After the Constitutional Council nominated chairpersons for the five commissions in the absence of the leader of the opposition, all four lawmakers from the Nepali Congress who are in the parliamentary Hearing Committee had boycotted the hearing.
But the 15-member hearing committee, in which the ruling party controls majority, had endorsed all but one name despite opposition boycotting the hearing.
The committee did not take any decision on one nominee, Samim Miya Ansari who had run into controversy, and he got appointed as the chair of the Muslim Commission automatically due to a legal provision. This too had raised a question over the relevance of the hearing committee as well as the intent of the ruling party.
When Deputy Speaker Shiva Maya Tumbahamphe, a member of the Constitutional Council, was asked why the Constitutional Council was taking decisions in the absence of the leader of the opposition, she said, “How long we should wait for the opposition leader?”
“He kept on skipping the meetings,” Tumbahamphe, one of the members of the Constitutional Council, told the Post.
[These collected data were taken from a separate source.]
(* ===== verification/LoadSections.v ===== *)
(** * Sections of a module (monitor/src/monitor_load.c, first part)

    The four functions that read a section of a loading packet into the data
    of a module.  A pointer into the packet is the list of the bytes from
    there to the end of the allocation. *)

From S2P Require Import Prelude CSem Wire MonitorData.
From Stdlib Require Import Strings.Byte.

(** ** Strings *)

(** The string at a pointer and the bytes after its terminator. *)
Fixpoint c_string (p : list byte) : res (list byte * list byte) :=
  match p with
  | [] => Undef OutOfBounds
  | b :: p =>
      if decide (b = x00) then Val ([], p)
      else '(s, rest) ← c_string p; Val (b :: s, rest)
  end.

Definition strdup (p : list byte) : C (cptr (list byte)) :=
  '(s, _) ← lift (c_string p);
  ok ← alloc_ok;
  mret (if (ok : bool) then Live s else Null).

(** [1 + strchr(p, 0)] *)
Definition after_string (p : list byte) : res (list byte) :=
  '(_, rest) ← c_string p; Val rest.

(** ** Assignments *)

Definition set_nb_functions n md := ModuleData n (nb_entrypoint_inits md) (nb_entrypoint_finis md)
  (call_graph md) (relocations md) (functions md).
Definition set_call_graph g md := ModuleData (nb_functions md) (nb_entrypoint_inits md)
  (nb_entrypoint_finis md) g (relocations md) (functions md).
Definition set_relocations r md := ModuleData (nb_functions md) (nb_entrypoint_inits md)
  (nb_entrypoint_finis md) (call_graph md) r (functions md).
Definition set_functions fs md := ModuleData (nb_functions md) (nb_entrypoint_inits md)
  (nb_entrypoint_finis md) (call_graph md) (relocations md) fs.

Definition set_control_flow_graph g fd :=
  FunctionData (name fd) (flags fd) (nb_blocks fd) g (immediate_post_dominator fd).
Definition set_immediate_post_dominator l fd :=
  FunctionData (name fd) (flags fd) (nb_blocks fd) (control_flow_graph fd) l.
Definition set_nb_blocks n fd :=
  FunctionData (name fd) (flags fd) n (control_flow_graph fd) (immediate_post_dominator fd).

(** [graph[i]], [graph[i] = row] and [graph[i][j] = x] *)
Definition graph_row (g : cptr (list (cptr (list Z)))) (i : Z) : res (cptr (list Z)) :=
  rows ← deref g; arr_get rows i.
Definition graph_set_row (g : cptr (list (cptr (list Z)))) (i : Z) (row : cptr (list Z)) :
    res (cptr (list (cptr (list Z)))) :=
  rows ← deref g; rows ← arr_set rows i row; Val (Live rows).
Definition graph_set (g : cptr (list (cptr (list Z)))) (i j x : Z) :
    res (cptr (list (cptr (list Z)))) :=
  row ← graph_row g i; r ← deref row; r ← arr_set r j x; graph_set_row g i (Live r).

(** [data->functions[f] = fd] *)
Definition put_function (data : module_data) (f : Z) (fd : function_data) : res module_data :=
  fs ← deref (functions data); fs ← arr_set fs f fd; Val (set_functions (Live fs) data).

(** What [calloc] leaves in an element of [functions]. *)
Definition zero_function : function_data := FunctionData Null 0 0 Null Null.

(** ** load_section_function_id *)

(** [++nb_entrypoint_inits] and [++nb_entrypoint_finis], as the flags ask. *)
Definition count_entrypoints (fd : function_data) (data : module_data) : module_data :=
  ModuleData (nb_functions data)
    (if FUNCTION_IS_ENTRYPOINT_INIT fd then u32 (nb_entrypoint_inits data + 1)
     else nb_entrypoint_inits data)
    (if FUNCTION_IS_ENTRYPOINT_FINI fd then u32 (nb_entrypoint_finis data + 1)
     else nb_entrypoint_finis data)
    (call_graph data) (relocations data) (functions data).

(** The [n] iterations left of the loop. *)
Fixpoint function_id_loop (n : nat) (ptr : list byte) (data : module_data) :
    C (Z * module_data) :=
  match n with
  | O => mret (0, data)
  | S n =>
      f_id ← lift (msg_fct_f_id ptr);
      if decide (nb_functions data <= f_id) then mret (3, data)
      else
        nm ← strdup (msg_fct_f_name ptr);
        fl ← lift (msg_fct_f_flags ptr);
        let fd := FunctionData nm fl 0 Null Null in
        data ← lift (put_function data f_id fd);
        ptr ← lift (after_string (msg_fct_f_name ptr));
        function_id_loop n ptr (count_entrypoints fd data)
  end.

Definition load_section_function_id (fct : cptr (list byte)) (data : module_data) :
    C (Z * module_data) :=
  if decide (nb_functions data ≠ 0) then mret (1, data)
  else
    p ← lift (deref fct);
    num_fcts ← lift (msg_num p);
    let data := set_nb_functions num_fcts data in
    g ← calloc num_fcts Null;
    let data := set_call_graph g data in
    if negb (non_null g) then mret (2, data)
    else
      r ← calloc num_fcts 0;
      let data := set_relocations r data in
      if negb (non_null r) then mret (2, data)
      else
        fs ← calloc num_fcts zero_function;
        let data := set_functions fs data in
        if negb (non_null fs) then mret (2, data)
        else function_id_loop (Z.to_nat num_fcts) (msg_list p) data.

(** ** load_section_function_transition *)

(** Calls of function [f_id]: the [n] that are left. *)
Fixpoint calls_loop (n : nat) (cptr : list byte) (f_id : Z) (data : module_data) :
    res (Z * module_data) :=
  match n with
  | O => Val (0, data)
  | S n =>
      c ← field cptr 0 4;
      if decide (nb_functions data <= c) then Val (3, data)
      else
        g ← graph_set (call_graph data) f_id c 1;
        calls_loop n (drop 4 cptr) f_id (set_call_graph g data)
  end.

Fixpoint function_transition_loop (n : nat) (ptr : list byte) (data : module_data) :
    C (Z * module_data) :=
  match n with
  | O => mret (0, data)
  | S n =>
      f_id ← lift (msg_trans_id ptr);
      if decide (nb_functions data <= f_id) then mret (3, data)
      else
        row ← lift (graph_row (call_graph data) f_id);
        if non_null row then mret (3, data)
        else
          row ← calloc (nb_functions data) 0;
          g ← lift (graph_set_row (call_graph data) f_id row);
          let data := set_call_graph g data in
          if negb (non_null row) then mret (2, data)
          else
            f_num_calls ← lift (msg_trans_count ptr);
            '(err, data) ← lift (calls_loop (Z.to_nat f_num_calls) (msg_trans_array ptr) f_id data);
            if decide (err ≠ 0) then mret (err, data)
            else
              function_transition_loop n
                (drop (sizeof_msg_trans + Z.to_nat f_num_calls * 4) ptr) data
  end.

Definition load_section_function_transition (trans : cptr (list byte)) (data : module_data) :
    C (Z * module_data) :=
  if negb (non_null (call_graph data)) then mret (1, data)
  else if decide (nb_functions data <= 0) then mret (1, data)
  else
    p ← lift (deref trans);
    num_fct_trans ← lift (msg_num p);
    function_transition_loop (Z.to_nat num_fct_trans) (msg_list p) data.

(** ** load_section_block_transition *)

(** Successors of block [b_id]. *)
Fixpoint succ_loop (n : nat) (cptr : list byte) (b_id : Z) (fdata : function_data) :
    res (Z * function_data) :=
  match n with
  | O => Val (0, fdata)
  | S n =>
      c ← field cptr 0 4;
      if decide (nb_blocks fdata <= c) then Val (10, fdata)
      else
        g ← graph_set (control_flow_graph fdata) b_id c 1;
        succ_loop n (drop 4 cptr) b_id (set_control_flow_graph g fdata)
  end.

(** The row of block [b_id], allocated when it was not yet. *)
Definition ensure_row (b_id : Z) (fdata : function_data) : C (bool * function_data) :=
  row ← lift (graph_row (control_flow_graph fdata) b_id);
  if non_null row then mret (true, fdata)
  else
    row ← calloc (nb_blocks fdata) 0;
    g ← lift (graph_set_row (control_flow_graph fdata) b_id row);
    mret (non_null row, set_control_flow_graph g fdata).

Fixpoint block_transition_loop (n : nat) (ptr : list byte) (fdata : function_data) :
    C (Z * function_data) :=
  match n with
  | O => mret (0, fdata)
  | S n =>
      b_id ← lift (msg_trans_id ptr);
      if decide (nb_blocks fdata <= b_id) then mret (7, fdata)
      else
        '(ok, fdata) ← ensure_row b_id fdata;
        if negb ok then mret (9, fdata)
        else
          b_num_succ ← lift (msg_trans_count ptr);
          '(err, fdata) ← lift (succ_loop (Z.to_nat b_num_succ) (msg_trans_array ptr) b_id fdata);
          if decide (err ≠ 0) then mret (err, fdata)
          else
            block_transition_loop n
              (drop (sizeof_msg_trans + Z.to_nat b_num_succ * 4) ptr) fdata
  end.

(** The part of the section that works on [fdata]. *)
Definition fill_blocks (num_block : Z) (p : list byte) (fdata : function_data) :
    C (Z * function_data) :=
  let fdata := set_nb_blocks num_block fdata in
  g ← calloc num_block Null;
  let fdata := set_control_flow_graph g fdata in
  if negb (non_null g) then mret (6, fdata)
  else
    l ← calloc num_block 0;
    let fdata := set_immediate_post_dominator l fdata in
    if negb (non_null l) then mret (6, fdata)
    else
      num_block_trans ← lift (msg_block_trans_num_block_trans p);
      block_transition_loop (Z.to_nat num_block_trans) (msg_block_trans_list p) fdata.

Definition load_section_block_transition (trans : cptr (list byte)) (data : module_data) :
    C (Z * module_data) :=
  if negb (non_null (functions data)) then mret (1, data)
  else if decide (nb_functions data <= 0) then mret (2, data)
  else
    p ← lift (deref trans);
    f_id ← lift (msg_block_trans_f_id p);
    if decide (nb_functions data <= f_id) then mret (3, data)
    else
      fdata ← lift (function_at data f_id);
      if decide (nb_blocks fdata ≠ 0) then mret (4, data)
      else
        num_block ← lift (msg_block_trans_num_block p);
        if decide (num_block <= 0) then mret (5, data)
        else
          '(err, fdata) ← fill_blocks num_block p fdata;
          data ← lift (put_function data f_id fdata);
          mret (err, data).

(** ** load_section_block_ipd *)

Fixpoint block_ipd_loop (n : nat) (ptr : list byte) (data : module_data) : res (Z * module_data) :=
  match n with
  | O => Val (0, data)
  | S n =>
      f_id ← msg_block_ipd_f_id ptr;
      if decide (nb_functions data <= f_id) then Val (2, data)
      else
        fdata ← function_at data f_id;
        if negb (non_null (immediate_post_dominator fdata)) then Val (4, data)
        else
          b_id ← msg_block_ipd_b_id ptr;
          if decide (nb_blocks fdata <= b_id) then Val (5, data)
          else
            ipd ← deref (immediate_post_dominator fdata);
            b_ipd_id ← msg_block_ipd_b_ipd_id ptr;
            ipd ← arr_set ipd b_id b_ipd_id;
            data ← put_function data f_id (set_immediate_post_dominator (Live ipd) fdata);
            block_ipd_loop n (drop sizeof_msg_block_ipd ptr) data
  end.

Definition load_section_block_ipd (ipd : cptr (list byte)) (data : module_data) :
    C (Z * module_data) :=
  if negb (non_null (functions data)) then mret (1, data)
  else
    p ← lift (deref ipd);
    num_ipd ← lift (msg_num p);
    lift (block_ipd_loop (Z.to_nat num_ipd) (msg_list p) data).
But Nepali Congress Chief Whip Bal Krishna Khand said his leader, Sher Bahadur Deuba, did send correspondence to the prime minister saying he would not be able make it the Constitutional Council meeting. “But anyway there was no hurry to take decisions. Presence of the opposition leader in the Constitutional Council is a mandatory provision,” Khand told the Post.
“It’s not only a blunder but a sheer negligence on part of the prime minister. At least this latest decision should be corrected.”
The March 25 Constitutional Council meeting recommended Dinesh Thapaliya for the post of chief election commissioner and Bishnu Maya Ojha as a member of the Inclusion Commission.